Your wedding is over in a day, and ultimately all you're left with are your memories and your wedding photographs. A pretty sobering thought! That's why it's so important that they both be excellent. We've heard the horror stories: One bride told us all the family portraits looked as though they'd been taken from 50 feet away; another said her photographer ruined the cocktail hour by constantly rearranging guests for each picture. These traps are completely avoidable. Here, three top wedding photographers give their best tips.
Choosing Your Photographer
Visit any wedding-photography studio and you're apt to be shown album upon album of radiant brides and handsome grooms. But don't assume the photographer you hire is the same one whose pictures you're examining. Many studios have a stable of contributors, so be sure to see the work of the person who will actually shoot your wedding not the generic "studio" portfolio.
It's also important to look at an album featuring a wedding from beginning to end. "You don't want to see a book with the top five photos from a variety of weddings," says Mallory Samson, a wedding photographer in New York City and San Francisco and the author of Outdoor Weddings: Unforgettable Celebrations in Storybook Settings (Chronicle). "Looking at the entire event will give you a sense of the photographer's style and whether it is consistent throughout." She recommends examining the corresponding proofs for that wedding. "Every shot won't make it into your album, but they all should be good," she says.
Knowing Your Style
There are a wide variety of wedding-photography styles. One photographer may focus on formal portraits that are quite traditional. Another might take a photojournalistic approach, one that captures emotions and unexpected moments. Many will give you a mix. Just be sure you know what matters most to you. For example, if family portraits are important, "the posed shots should look great to your eye," says Samson. If you feel more strongly about candids, be sure you love what you see in the photographer's work. These days, many brides ask for lots of candids. However, according to Dallas-based wedding photographer Stephen Karlisch, half the photos in a wedding album tend to be portraits, so "don't skimp on those." He also points out that sometimes candids appear soft or slightly blurry. "That's because the photographer is reacting so quickly to a moment or expression that he may not take time to focus properly," he says. Samson adds that you should look for examples that reflect the type of wedding you're having. If your ceremony will be held outdoors, ask to see pictures of an outdoor wedding. Samson advises that as you look through the portfolio, evaluate the photographer's strengths and weaknesses. You want to be sure he is intuitive, so observe facial expressions. Do people look happy and relaxed or nervous and ill at ease?
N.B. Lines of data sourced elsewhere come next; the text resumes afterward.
(** * A Streamlit form over one SQLite table: model and verification

    The program is [app.py]: six data-access functions, each running one
    SQL statement on a connection of its own, and a [main] script that the
    host framework executes once per user interaction.

    The development has three layers, as the program has:
    - the storage engine: the [entries] table and the six statements;
    - the driver: connections, the binding of parameters, implicit
      transactions, commit and rollback, the [with] block of a connection,
      the DataFrame that pandas makes of a listing, and the data-access
      functions built on them;
    - the script: the widgets, the three forms and [main]. *)

From stdpp Require Import base option strings list gmap sorting pretty.

Local Open Scope Z_scope.

(** ** Storage: rows, the table, the database file *)

(** CURRENT_TIMESTAMP is text, "YYYY-MM-DD HH:MM:SS". *)
Definition timestamp := string.

(** One row of [entries], in column order: the tuple [(id, name, age, email,
    created_at)] of [get_entry_by_id].  [name] is TEXT NOT NULL; the other
    three data columns are nullable. *)
Record row := Row {
  col_id : Z;
  col_name : string;
  col_age : option Z;
  col_email : option string;
  col_created_at : option timestamp
}.

Global Instance row_eq_dec : EqDecision row.
Proof. solve_decision. Defined.

(** A table declared INTEGER PRIMARY KEY AUTOINCREMENT: its rows, and its
    entry in [sqlite_sequence], the largest rowid handed out so far. *)
Record table := Table {
  rows : list row;
  seq : Z
}.

Global Instance table_eq_dec : EqDecision table.
Proof. solve_decision. Defined.

(** The database file [data.db]: its tables by name. *)
Abbreviation database := (gmap string table).

Definition ENTRIES : string := "entries".

(** The largest rowid the engine can store. *)
Definition MAX_ROWID : Z := 2 ^ 63 - 1.

Inductive exn :=
  | NoSuchTable (tbl : string)   (* OperationalError: no such table *)
  | DatabaseFull                 (* OperationalError: database or disk is full *)
  | OverflowError                (* Python int too large to convert to SQLite INTEGER *)
  | DatabaseError (cause : exn)  (* pandas.errors.DatabaseError: Execution failed on sql *)
  | ClosedConnection             (* ProgrammingError: closed database *)
  | AttributeError               (* the host has no experimental_rerun *)
  | StreamlitAPIException        (* a widget's value is outside its bounds *)
  | RerunException.              (* the host stops the script and runs it again *)

Global Instance exn_eq_dec : EqDecision exn.
Proof. solve_decision. Defined.

(** ** The six statements *)

Inductive statement :=
  | CreateTableIfNotExists
      (* CREATE TABLE IF NOT EXISTS entries (id INTEGER PRIMARY KEY
         AUTOINCREMENT, name TEXT NOT NULL, age INTEGER, email TEXT,
         created_at TIMESTAMP DEFAULT CURRENT_TIMESTAMP) *)
  | InsertInto (name : string) (age : option Z) (email : string)
      (* INSERT INTO entries (name, age, email) VALUES (?, ?, ?) *)
  | SelectAll
      (* SELECT * FROM entries ORDER BY id DESC *)
  | SelectWhereId (entry_id : Z)
      (* SELECT * FROM entries WHERE id = ? *)
  | UpdateWhereId (entry_id : Z) (name : string) (age : option Z) (email : string)
      (* UPDATE entries SET name = ?, age = ?, email = ? WHERE id = ? *)
  | DeleteWhereId (entry_id : option Z).
      (* DELETE FROM entries WHERE id = ?   (the parameter may be None) *)

Global Instance statement_eq_dec : EqDecision statement.
Proof. solve_decision. Defined.

(** INSERT, UPDATE and DELETE: the statements that write rows, and that
    open a transaction in the driver. *)
Definition is_dml (s : statement) : bool :=
  match s with
  | InsertInto _ _ _ | UpdateWhereId _ _ _ _ | DeleteWhereId _ => true
  | CreateTableIfNotExists | SelectAll | SelectWhereId _ => false
  end.

(** SQLite's INTEGER is a signed 64-bit integer; Python's [int] has no
    bound.  The driver refuses to bind an [int] outside the 64 bits. *)
Definition is_int64 (x : Z) : bool := bool_decide (- 2 ^ 63 ≤ x < 2 ^ 63).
Many of us get anxious when our pictures are taken; the photographer should be skilled at making everyone feel comfortable.
Finally, think it over carefully, and decide whether you actually like the samples. "Discuss your impressions with your fiancé," says Samson. "Are the photographs in the album warm and fuzzy? Cool and sophisticated?" What do you want? And of course ask each other if you can see yourselves in these photos. If so, you've met your match.
Partnering With Your Photographer
Once you've decided who will shoot your wedding, keep these things in mind:
The more you express your wishes, the better your chances of having them granted. If you want a lot of candid shots or closeups, make that clear. If you are eager to have many pictures of guests, say so. Ditto if you prefer the focus to be on the family or bridal party. "Great pictures don't just happen," says Samson. "They're a team effort."
Give the photographer a list of everyone who absolutely must appear in the photos. Also prepare an advance list of any special events scheduled to occur at the wedding.
Assign someone who knows you and your family well to shadow the photographer and point out everyone on the list.
Instruct the photographer to be as unobtrusive as possible. We've all been to weddings where the photographer steals the show, even blocking the guests' view of the bride and groom.
Discuss lighting. This is especially important if you are having an outdoor wedding. But Karlisch advises brides to be realistic. "Brides see magazine pictures of beautiful settings with natural lighting, shot with a long lens," he says. "They love that look, but then they get married at night in a hotel ballroom, which is the equivalent of a black hole. You have to understand the limitations. If you're unsure, ask what you can expect and how to make adjustments."
Decide whether you'd like to have your photos enlarged. Karlisch says it's important to tell the photographer in advance if that is what you are planning: "That way he'll be sure to use the right equipment for lighting and exposure."
Be on time for your wedding. "If you're an hour and a half late, that's an hour and a half less time for photos," says Samson.
Photographer Versus Videographer
Some brides have complained that their videographer and photographer seemed to be in competition for the best shots. To avoid this scenario, "find out if the photographer knows a videographer he likes working with, or one he prefers to avoid," says Meg Smith, a wedding photographer based in the Napa Valley. "What the videographer does affects my work in terms of lighting and position," Smith says. Typically the photographer has the right-of-way, but it's up to you to clarify it before the wedding.
You're going to spend more time with your photographer than with any of your other vendors because he'll be there all day. So be sure the two of you click right from the beginning.